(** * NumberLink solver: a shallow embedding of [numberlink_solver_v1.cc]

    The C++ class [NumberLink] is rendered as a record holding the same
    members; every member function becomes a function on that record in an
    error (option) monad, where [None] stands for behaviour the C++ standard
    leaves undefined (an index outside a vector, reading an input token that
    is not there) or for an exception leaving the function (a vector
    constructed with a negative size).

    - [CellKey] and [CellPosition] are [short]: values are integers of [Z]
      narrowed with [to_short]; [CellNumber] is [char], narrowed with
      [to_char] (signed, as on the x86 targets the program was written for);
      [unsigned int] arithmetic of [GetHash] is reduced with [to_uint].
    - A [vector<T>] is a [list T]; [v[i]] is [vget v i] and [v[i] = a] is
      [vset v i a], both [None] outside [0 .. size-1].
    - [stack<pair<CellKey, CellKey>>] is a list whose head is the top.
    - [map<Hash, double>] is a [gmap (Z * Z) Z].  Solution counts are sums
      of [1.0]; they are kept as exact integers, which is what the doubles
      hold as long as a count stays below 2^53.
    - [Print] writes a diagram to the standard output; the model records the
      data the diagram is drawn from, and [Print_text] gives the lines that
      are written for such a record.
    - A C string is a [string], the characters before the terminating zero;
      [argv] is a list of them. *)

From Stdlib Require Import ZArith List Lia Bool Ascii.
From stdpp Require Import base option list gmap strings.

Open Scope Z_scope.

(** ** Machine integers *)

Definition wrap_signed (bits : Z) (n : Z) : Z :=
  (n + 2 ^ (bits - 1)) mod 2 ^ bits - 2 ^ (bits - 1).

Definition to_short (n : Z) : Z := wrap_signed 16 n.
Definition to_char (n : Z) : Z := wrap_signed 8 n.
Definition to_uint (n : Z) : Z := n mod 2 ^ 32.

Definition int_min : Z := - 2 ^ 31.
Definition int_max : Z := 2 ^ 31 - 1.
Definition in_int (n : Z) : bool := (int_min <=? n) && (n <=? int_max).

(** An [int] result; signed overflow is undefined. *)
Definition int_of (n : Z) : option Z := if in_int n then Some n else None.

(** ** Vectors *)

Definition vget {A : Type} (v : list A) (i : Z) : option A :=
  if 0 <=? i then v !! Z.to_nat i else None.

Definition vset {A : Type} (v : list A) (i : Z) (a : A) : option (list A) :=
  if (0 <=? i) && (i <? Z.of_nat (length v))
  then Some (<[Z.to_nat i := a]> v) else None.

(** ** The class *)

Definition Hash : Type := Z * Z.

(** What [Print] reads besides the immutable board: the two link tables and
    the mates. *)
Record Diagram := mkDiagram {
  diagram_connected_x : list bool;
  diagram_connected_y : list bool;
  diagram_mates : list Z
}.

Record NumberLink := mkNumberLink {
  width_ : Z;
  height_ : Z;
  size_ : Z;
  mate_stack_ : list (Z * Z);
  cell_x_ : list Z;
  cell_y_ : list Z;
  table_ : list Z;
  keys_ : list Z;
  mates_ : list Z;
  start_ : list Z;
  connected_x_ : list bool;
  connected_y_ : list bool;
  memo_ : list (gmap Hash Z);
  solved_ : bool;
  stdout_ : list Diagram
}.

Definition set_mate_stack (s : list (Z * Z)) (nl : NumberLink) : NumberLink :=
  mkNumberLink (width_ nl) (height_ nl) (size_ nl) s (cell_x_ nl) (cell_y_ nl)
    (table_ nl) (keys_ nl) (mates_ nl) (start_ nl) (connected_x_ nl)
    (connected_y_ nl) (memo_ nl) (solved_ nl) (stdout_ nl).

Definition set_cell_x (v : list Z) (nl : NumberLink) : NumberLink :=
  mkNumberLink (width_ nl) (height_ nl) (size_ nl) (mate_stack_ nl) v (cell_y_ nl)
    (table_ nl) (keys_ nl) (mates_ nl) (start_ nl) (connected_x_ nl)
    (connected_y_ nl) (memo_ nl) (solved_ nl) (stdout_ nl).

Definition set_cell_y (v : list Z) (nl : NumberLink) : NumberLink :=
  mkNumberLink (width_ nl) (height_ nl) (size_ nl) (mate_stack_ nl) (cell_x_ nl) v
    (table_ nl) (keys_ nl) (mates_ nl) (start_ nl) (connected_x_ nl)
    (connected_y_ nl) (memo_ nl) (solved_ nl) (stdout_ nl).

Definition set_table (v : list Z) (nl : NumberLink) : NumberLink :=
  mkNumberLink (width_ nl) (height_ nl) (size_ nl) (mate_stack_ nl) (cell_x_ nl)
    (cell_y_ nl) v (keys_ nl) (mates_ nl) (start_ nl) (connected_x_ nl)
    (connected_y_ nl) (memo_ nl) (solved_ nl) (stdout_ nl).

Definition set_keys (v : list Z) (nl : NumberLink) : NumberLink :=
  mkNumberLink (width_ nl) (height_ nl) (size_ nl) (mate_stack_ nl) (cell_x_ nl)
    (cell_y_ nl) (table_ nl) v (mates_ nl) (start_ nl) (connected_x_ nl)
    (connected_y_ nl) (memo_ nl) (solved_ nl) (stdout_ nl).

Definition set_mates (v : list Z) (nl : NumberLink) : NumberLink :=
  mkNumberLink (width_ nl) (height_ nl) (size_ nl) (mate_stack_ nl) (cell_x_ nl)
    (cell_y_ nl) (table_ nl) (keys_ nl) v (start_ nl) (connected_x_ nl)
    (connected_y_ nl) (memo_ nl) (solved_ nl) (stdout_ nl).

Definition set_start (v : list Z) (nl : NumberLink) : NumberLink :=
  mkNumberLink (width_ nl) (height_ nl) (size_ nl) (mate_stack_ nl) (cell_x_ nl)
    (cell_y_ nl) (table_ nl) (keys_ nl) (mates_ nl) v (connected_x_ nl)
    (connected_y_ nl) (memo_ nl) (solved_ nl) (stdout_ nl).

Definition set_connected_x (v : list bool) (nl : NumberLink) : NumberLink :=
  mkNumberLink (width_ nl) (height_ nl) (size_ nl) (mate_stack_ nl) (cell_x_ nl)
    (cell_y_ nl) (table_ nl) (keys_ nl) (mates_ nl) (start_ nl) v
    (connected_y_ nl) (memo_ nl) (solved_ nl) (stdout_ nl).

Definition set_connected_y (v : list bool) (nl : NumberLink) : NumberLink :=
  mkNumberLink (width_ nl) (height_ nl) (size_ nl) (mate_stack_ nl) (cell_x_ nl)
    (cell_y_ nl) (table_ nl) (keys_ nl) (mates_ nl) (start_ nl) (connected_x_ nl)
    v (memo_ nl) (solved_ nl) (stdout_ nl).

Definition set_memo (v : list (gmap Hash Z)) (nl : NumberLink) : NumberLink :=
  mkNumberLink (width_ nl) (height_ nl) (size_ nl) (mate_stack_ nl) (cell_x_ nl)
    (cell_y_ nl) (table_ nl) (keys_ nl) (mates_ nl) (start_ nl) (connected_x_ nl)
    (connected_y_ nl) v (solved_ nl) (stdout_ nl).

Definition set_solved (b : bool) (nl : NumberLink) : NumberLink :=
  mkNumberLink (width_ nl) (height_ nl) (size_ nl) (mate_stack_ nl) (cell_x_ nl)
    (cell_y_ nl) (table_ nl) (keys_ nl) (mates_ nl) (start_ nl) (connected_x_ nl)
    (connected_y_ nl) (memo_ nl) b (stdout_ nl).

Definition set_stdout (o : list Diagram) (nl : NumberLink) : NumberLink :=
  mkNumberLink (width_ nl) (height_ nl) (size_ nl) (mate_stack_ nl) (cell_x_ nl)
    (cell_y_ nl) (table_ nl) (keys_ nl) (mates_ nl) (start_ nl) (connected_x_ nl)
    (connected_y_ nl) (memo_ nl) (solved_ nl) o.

Aim of the exercise
Copy all lines of the material above where the string "written" occurs.

Answer space
      [to_char] (signed, as on the x86 targets the program was written for);
      are written for such a record.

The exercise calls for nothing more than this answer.